High screen failure rates indicate that the trial population may be biased toward patients with more accessible or higher-volume metastatic sites (e.g., bone vs. soft tissue differences in DNA extraction). In clinical practice, this highlights a significant hurdle: the need for high-quality genomic material, which may necessitate repeat biopsies or the validation of circulating tumor DNA (ctDNA) as a reliable alternative to facilitate wider implementation.

Journal Editor
Journal Editor

Evaluate the choice of 'physician's choice' (abiraterone or enzalutamide) as the control arm in PROfound for patients who had already progressed on one NHA. Does this represent a sufficiently rigorous 'standard of care' comparator?

Key Response

A critical reviewer might argue that the control arm was a 'straw man' because clinical experience and previous data (like the PLATO or CARD trials) suggested that switching from one NHA to another has low efficacy. A more challenging control would have been cabazitaxel chemotherapy, which was proven superior to a second NHA in the CARD trial. This choice of control may have inflated the perceived magnitude of olaparib's benefit.

Guideline Committee
Guideline Committee

How do the PROfound trial results specifically influence the NCCN guidelines for mCRPC, and why is the recommendation strength different for BRCA versus other HRR mutations?

Key Response

The NCCN guidelines updated their recommendations to include olaparib as a Category 1 recommendation for patients with BRCA1/2 mutations in the mCRPC setting after NHA failure.
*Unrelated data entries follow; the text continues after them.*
(* ===== verification/Console.v ===== *)
(** * The consoles of workspace components

    [services_workspace_manager/src/lib.rs]: [InlineConsole], the line editor with history and
    output behind the command-line, pipeline and custom components, and the hosts of custom
    components.  Strings are indexed by bytes as in the editor core. *)

From S2P Require Import Prelude CoreTypes Editor Input Views Layout.
Open Scope string_scope.
Open Scope list_scope.
Open Scope nat_scope.

(** Plain and shifted characters of the keys. *)
(* services_workspace_manager/src/lib.rs:1288-1341 key_event_to_char *)
Definition key_event_to_char (event : KeyEvent.t) : option N :=
  let shifted := Modifiers.is_shift (KeyEvent.modifiers event) in
  let key (plain shift : N) : option N := Some (if shifted then shift else plain) in
  match KeyEvent.code event with
  | KeyCode.A => key 97 65 | KeyCode.B => key 98 66 | KeyCode.C => key 99 67 | KeyCode.D => key 100 68
  | KeyCode.E => key 101 69 | KeyCode.F => key 102 70 | KeyCode.G => key 103 71 | KeyCode.H => key 104 72
  | KeyCode.I => key 105 73 | KeyCode.J => key 106 74 | KeyCode.K => key 107 75 | KeyCode.L => key 108 76
  | KeyCode.M => key 109 77 | KeyCode.N => key 110 78 | KeyCode.O => key 111 79 | KeyCode.P => key 112 80
  | KeyCode.Q => key 113 81 | KeyCode.R => key 114 82 | KeyCode.S => key 115 83 | KeyCode.T => key 116 84
  | KeyCode.U => key 117 85 | KeyCode.V => key 118 86 | KeyCode.W => key 119 87 | KeyCode.X => key 120 88
  | KeyCode.Y => key 121 89 | KeyCode.Z => key 122 90
  | KeyCode.Num0 => key 48 41 | KeyCode.Num1 => key 49 33 | KeyCode.Num2 => key 50 64
  | KeyCode.Num3 => key 51 35 | KeyCode.Num4 => key 52 36 | KeyCode.Num5 => key 53 37
  | KeyCode.Num6 => key 54 94 | KeyCode.Num7 => key 55 38 | KeyCode.Num8 => key 56 42
  | KeyCode.Num9 => key 57 40 | KeyCode.Space => Some 32
  | KeyCode.Minus => key 45 95 | KeyCode.Equal => key 61 43 | KeyCode.LeftBracket => key 91 123
  | KeyCode.RightBracket => key 93 125 | KeyCode.Backslash => key 92 124 | KeyCode.Semicolon => key 59 58
  | KeyCode.Quote => key 39 34 | KeyCode.Comma => key 44 60 | KeyCode.Period => key 46 62
  | KeyCode.Slash => key 47 63 | KeyCode.Grave => key 96 126
  | _ => None
  end%N.

Module InlineConsole.
(* services_workspace_manager/src/lib.rs:801-811 InlineConsole *)
Record t := mk {
  prompt : Str.t;
  input_buffer : Str.t;
  cursor_pos : nat;
  history : list Str.t;
  history_pos : option nat;
  output_lines : list Str.t;
  max_output_lines : nat;
  next_main_revision : N;
  next_status_revision : N
}.
#[global] Instance rebuild_t : Rebuild t := λ c,
  mk (prompt c) (input_buffer c) (cursor_pos c) (history c) (history_pos c) (output_lines c)
     (max_output_lines c) (next_main_revision c) (next_status_revision c).
(* services_workspace_manager/src/lib.rs:814-826 InlineConsole::new *)
Definition new (prompt : Str.t) (welcome_lines : list Str.t) : t :=
  mk prompt [] 0 [] None welcome_lines 256 1 1.
(* services_workspace_manager/src/lib.rs:992-998 InlineConsole::trim_output *)
Definition trim_output (c : t) : t :=
  if max_output_lines c <? length (output_lines c)
  then c <| output_lines ::= drop (length (output_lines c) - max_output_lines c) |>
  else c.
(* services_workspace_manager/src/lib.rs:940-945 InlineConsole::push_output_lines *)
Definition push_output_lines (lines : list Str.t) (c : t) : t :=
  trim_output (c <| output_lines ::= λ l, l ++ lines |>).
(** The empty input line. *)
Definition clear_input (c : t) : t :=
  c <| input_buffer := [] |> <| cursor_pos := 0 |> <| history_pos := None |>.
(** A line of the history as the input line. *)
Definition recall (pos : nat) (c : t) : outcome t :=
  line ← expect (history c !! pos);
  Return (c <| history_pos := Some pos |> <| input_buffer := line |> <| cursor_pos := Str.len line |>).
(* services_workspace_manager/src/lib.rs:851-937 InlineConsole::process_input (keys) *)
Definition press (key : KeyEvent.t) (c : t) : outcome (option Str.t * t) :=
  match KeyEvent.code key with
  | KeyCode.Enter =>
      let command := input_buffer c in
      let c := if bool_decide (Str.trim command = []) then c else c <| history ::= λ l, l ++ [command] |> in
      Return (Some command, clear_input c)
  | KeyCode.Backspace =>
      if (0 <? cursor_pos c) && (cursor_pos c <=? Str.len (input_buffer c))
      then b ← Str.remove (cursor_pos c - 1) (input_buffer c);
           Return (None, c <| input_buffer := b |> <| cursor_pos ::= pred |>)
      else Return (None, c)
  | KeyCode.Delete =>
      if cursor_pos c <? Str.len (input_buffer c)
      then b ← Str.remove (cursor_pos c) (input_buffer c); Return (None, c <| input_buffer := b |>)
      else Return (None, c)
  | KeyCode.Left => Return (None, c <| cursor_pos ::= pred |>)
  | KeyCode.Right =>
      Return (None, if cursor_pos c <? Str.len (input_buffer c) then c <| cursor_pos ::= S |> else c)
  | KeyCode.Home => Return (None, c <| cursor_pos := 0 |>)
  | KeyCode.End => Return (None, c <| cursor_pos := Str.len (input_buffer c) |>)
  | KeyCode.Escape => Return (None, clear_input c)
  | KeyCode.Up =>
      match history c with
      | [] => Return (None, c)
      | _ =>
          let pos := match history_pos c with
                     | None => length (history c) - 1
                     | Some p => if 0 <? p then p - 1 else p
                     end in
          c ← recall pos c; Return (None, c)
      end
  | KeyCode.Down =>
      match history_pos c with
      | Some pos =>
          if pos + 1 <? length (history c) then c ← recall (pos + 1) c; Return (None, c)
          else Return (None, clear_input c)
      | None => Return (None, c)
      end
  | _ =>
      match key_event_to_char key with
      | Some ch =>
          b ← Str.insert (cursor_pos c) ch (input_buffer c);
          Return (None, c <| input_buffer := b |> <| cursor_pos ::= S |> <| history_pos := None |>)
      | None => Return (None, c)
      end
  end.
(* services_workspace_manager/src/lib.rs:828-938 InlineConsole::process_input *)
Definition process_input (event : InputEvent.t) (c : t) : outcome (option Str.t * t) :=
  match InputEvent.as_key event with
  | None => Return (None, c)
  | Some key =>
      if negb (KeyEvent.is_pressed key) then Return (None, c)
      else if Modifiers.is_ctrl (KeyEvent.modifiers key) && bool_decide (KeyEvent.code key = KeyCode.C)
      then Return (None, clear_input c)
      else if Modifiers.is_ctrl (KeyEvent.modifiers key) && bool_decide (KeyEvent.code key = KeyCode.L)
      then Return (None, trim_output (c <| output_lines := [] |>))
      else press key c
  end.
(** What the main view shows, and where its cursor is. *)
Definition screen (c : t) : list Str.t := output_lines c ++ [prompt c ++ input_buffer c].
(** [status_label] names the component in the status line. *)
(* services_workspace_manager/src/lib.rs:947-990 InlineConsole::publish_views *)
Definition publish_views `{UuidFormat} (host : ViewHost.t) (main_view status_view : ViewHandleCap.t) (timestamp_ns : N)
    (component_id : ComponentId.t) (status_label : string) (c : t) : outcome (t * ViewHost.t) :=
  let name := Str.of_string ("comp:" +:+ uuid_to_string (ComponentId.uuid component_id)) in
  let main_frame :=
    ViewFrame.with_component_id name
      (ViewFrame.with_cursor
         (CursorPosition.new (len (output_lines c)) (N.of_nat (Str.len (prompt c) + cursor_pos c)))
         (ViewFrame.new (ViewHandleCap.view_id main_view) ViewKind.TextBuffer (next_main_revision c)
            (ViewContent.text_buffer (screen c)) timestamp_ns)) in
  r ← add_u64 (next_main_revision c) 1;
  let c := c <| next_main_revision := r |> in
  '(_, host) ← ViewHost.publish_frame main_view main_frame host;
  let status_text := Str.of_string (status_label +:+ " | lines:" +:+ pretty (len (output_lines c))
                                    +:+ " | history:" +:+ pretty (len (history c))) in
  let status_frame :=
    ViewFrame.with_component_id name
      (ViewFrame.new (ViewHandleCap.view_id status_view) ViewKind.StatusLine (next_status_revision c)
         (ViewContent.status_line status_text) timestamp_ns) in
  r ← add_u64 (next_status_revision c) 1;
  let c := c <| next_status_revision := r |> in
  '(_, host) ← ViewHost.publish_frame status_view status_frame host;
  Return (c, host).
End InlineConsole.

(** ** Custom components *)

Module CustomHostKind.
(* services_workspace_manager/src/lib.rs:1183-1188 CustomHostKind *)
Inductive t := Generic | Kiosk | PackageEntry.
#[global] Instance eq_dec : EqDecision t.
Proof. solve_decision. Defined.
(* services_workspace_manager/src/lib.rs:1191-1197 CustomHostKind::label *)
Definition label (k : t) : string :=
  match k with Generic => "generic" | Kiosk => "kiosk" | PackageEntry => "package-entry" end.
End CustomHostKind.

Module CustomComponentDescriptor.
(* services_workspace_manager/src/lib.rs:1200-1204 CustomComponentDescriptor *)
Record t := mk { entry : string; host_kind : CustomHostKind.t }.
End CustomComponentDescriptor.

Module CustomComponentRegistry.
(* services_workspace_manager/src/lib.rs:1243-1245 CustomComponentRegistry *)
Record t := mk { handlers : gmap string CustomHostKind.t }.
(* services_workspace_manager/src/lib.rs:1248-1254 CustomComponentRegistry::with_defaults *)
Definition with_defaults : t :=
  mk (<["shell" := CustomHostKind.PackageEntry]> (<["dashboard" := CustomHostKind.Kiosk]>
     (<["kiosk" := CustomHostKind.Kiosk]> ∅))).
(* services_workspace_manager/src/lib.rs:1256-1285 CustomComponentRegistry::resolve *)
Definition resolve (metadata : gmap string string) (r : t) : CustomComponentDescriptor.t :=
  match metadata !! "package.entry" with
  | Some entry =>
      CustomComponentDescriptor.mk entry (default CustomHostKind.PackageEntry (handlers r !! entry))
  | None =>
      match metadata !! "kiosk.app" with
      | Some app => CustomComponentDescriptor.mk app (default CustomHostKind.Kiosk (handlers r !! app))
      | None => CustomComponentDescriptor.mk "custom.generic" CustomHostKind.Generic
      end
  end.
End CustomComponentRegistry.

(** The order of two strings, by bytes. *)
Definition string_leb (a b : string) : bool :=
  match String.compare a b with Gt => false | _ => true end.
Definition pair_le (a b : string * string) : Prop :=
  match String.compare a.1 b.1 with
  | Lt => True
  | Eq => string_leb a.2 b.2 = true
  | Gt => False
  end.
#[global] Instance pair_le_dec : RelDecision pair_le.
Proof. intros a b. unfold pair_le. destruct (String.compare a.1 b.1); apply _. Defined.

Module CustomComponentRuntime.
(* services_workspace_manager/src/lib.rs:1206-1210 CustomComponentRuntime *)
Record t := mk {
  console : InlineConsole.t;
  descriptor : CustomComponentDescriptor.t;
  metadata_snapshot : list (string * string)
}.
#[global] Instance rebuild_t : Rebuild t := λ r, mk (console r) (descriptor r) (metadata_snapshot r).
(* services_workspace_manager/src/lib.rs:1213-1240 CustomComponentRuntime::new *)
Definition new `{HashOrder} (descriptor : CustomComponentDescriptor.t) (component_name : string)
    (metadata : gmap string string) : t :=
  mk (InlineConsole.new (Str.of_string "custom> ")
        [Str.of_string ("Custom component host ready: " +:+ component_name);
         Str.of_string ("entry=" +:+ CustomComponentDescriptor.entry descriptor +:+ " handler="
                        +:+ CustomHostKind.label (CustomComponentDescriptor.host_kind descriptor));
         Str.of_string "Type `help` for custom host commands"])
    descriptor (merge_sort pair_le (hm_iter metadata)).
(** The words of a command are given: [split_whitespace]. *)
(* services_workspace_manager/src/lib.rs:2654-2701 WorkspaceManager::run_custom_host_command *)
Definition run_custom_host_command (r : t) (words : list string) : list string :=
  let label := CustomHostKind.label (CustomComponentDescriptor.host_kind (descriptor r)) in
  match words with
  | [] => []
  | op :: parts =>
      if decide (op = "help") then
        ["Custom host commands:"; "  status"; "  meta"; "  ping [payload]"]
      else if decide (op = "status") then
        ["Custom host online: handler=" +:+ label +:+ " entry=" +:+ CustomComponentDescriptor.entry (descriptor r)
         +:+ " metadata=" +:+ pretty (len (metadata_snapshot r))]
      else if decide (op = "meta") then
        match metadata_snapshot r with
        | [] => ["No metadata entries"]
        | l => ("Metadata entries (" +:+ pretty (len l) +:+ ")") :: ((λ kv, "  " +:+ kv.1 +:+ "=" +:+ kv.2) <$> l)
        end
      else if decide (op = "ping") then
        let payload := String.concat " " parts in
        if decide (payload = "") then ["pong"] else ["pong [" +:+ payload +:+ "] via " +:+ label]
      else ["Unknown custom command: " +:+ op]
  end.
End CustomComponentRuntime.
However, for other HRR mutations (Cohort B), the evidence is considered less robust (Category 2A/B), reflecting the trial's primary endpoint being met in Cohort A and the heterogeneity of responses seen across the broader 15-gene panel.

Clinical Landscape

Noteworthy Related Trials

2015

TOPARP-A Trial

n = 50 · NEJM

Tested

Olaparib 400mg twice daily

Population

Metastatic castration-resistant prostate cancer patients with DNA repair defects

Comparator

None (single-arm phase 2)

Endpoint

Confirmed response rate (composite)

Key result: Olaparib showed a high response rate in patients with DNA repair defects, establishing the proof of concept for PARP inhibition in this population.
2020

TRITON2 Trial

n = 115 · JCO

Tested

Rucaparib 600mg twice daily

Population

Metastatic castration-resistant prostate cancer with BRCA1, BRCA2, or ATM alterations

Comparator

None (single-arm phase 2)

Endpoint

Confirmed objective response rate

Key result: Rucaparib demonstrated significant antitumor activity in patients with BRCA alterations who had progressed on prior therapy.
2020

GALAHAD Trial

n = 165 · Lancet Oncol

Tested

Niraparib 300mg once daily

Population

Metastatic castration-resistant prostate cancer with biallelic DNA repair gene defects

Comparator

None (single-arm phase 2)

Endpoint

Objective response rate

Key result: Niraparib treatment resulted in clinically meaningful responses in patients with BRCA alterations, particularly in those with measurable disease.